**What you will do**
Filter this material down to the lines that contain the string "mkFragment", and return those lines.

**Provided records**

Fixpoint string_choice_loop (start end_ : Z) (edges : trie) (vs : list (list Z)) : builder () :=
  match vs with
  | [] => mret ()
  | v :: vs =>
    '(cur, edges) ← trie_walk edges start (runes_of v);
    addEpsilon cur end_;;
    string_choice_loop start end_ edges vs
  end.

(** [None] when some child is not a string rule, before any state is added. *)
Definition buildStringChoice (children : list Rule) : option (builder nfaFragment) :=
  vs ← mapM string_value children;
  Some (start ← addState; end_ ← addState;
        string_choice_loop start end_ ∅ vs;;
        mret (mkFragment start end_)).

Definition buildChoice (children : list Rule) : builder nfaFragment :=
  match children with
  | [] => buildEpsilon
  | _ =>
    match buildStringChoice children with
    | Some b => b
    | None =>
      start ← addState; end_ ← addState;
      alt_loop build start end_ children;;
      mret (mkFragment start end_)
    end
  end.

(** [buildStar], [buildPlus] and [buildOptional]. *)
Definition buildStar (r : Rule) : builder nfaFragment := wrap (build r) true true.
Definition buildPlus (r : Rule) : builder nfaFragment := wrap (build r) false true.
Definition buildOptional (r : Rule) : builder nfaFragment := wrap (build r) true false.

End rule_loops.

Section rules.
Context (parseRegex : list Z → go (regexError + regexNode)).

Definition buildPattern (pattern : list Z) : builder nfaFragment := λ states,
  node ← parseRegex pattern;
  match node with
  | inl e => Ret (inl (ParseRegexError pattern e))
  | inr node => buildFromRegexNode node states
  end.

Fixpoint buildFromRule (r : Rule) : builder nfaFragment :=
  match r with
  | NilRule => buildEpsilon
  | mkRule kind value children _ _ =>
    match kind with
    | RuleString => buildString value
    | RulePattern => buildPattern value
    | RuleSeq => buildSeq buildFromRule children
    | RuleChoice => buildChoice buildFromRule children
    | RuleRepeat =>
      match children with [] => buildEpsilon | c :: _ => buildStar buildFromRule c end
    | RuleRepeat1 =>
      match children with [] => buildEpsilon | c :: _ => buildPlus buildFromRule c end
    | RuleOptional =>
      match children with [] => buildEpsilon | c :: _ => buildOptional buildFromRule c end
    | RuleBlank => buildEpsilon
    | _ => fail (UnsupportedRuleKind kind)
    end
  end.

(** Short-circuiting loops over children. *)
Definition all_loop {A} (f : A → go bool) : list A → go bool :=
  fix all_loop l :=
    match l with
    | [] => Ret true
    | x :: l => b ← f x; if (b : bool) then all_loop l else Ret false
    end.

**Response box**
        mret (mkFragment start end_)).
      mret (mkFragment start end_)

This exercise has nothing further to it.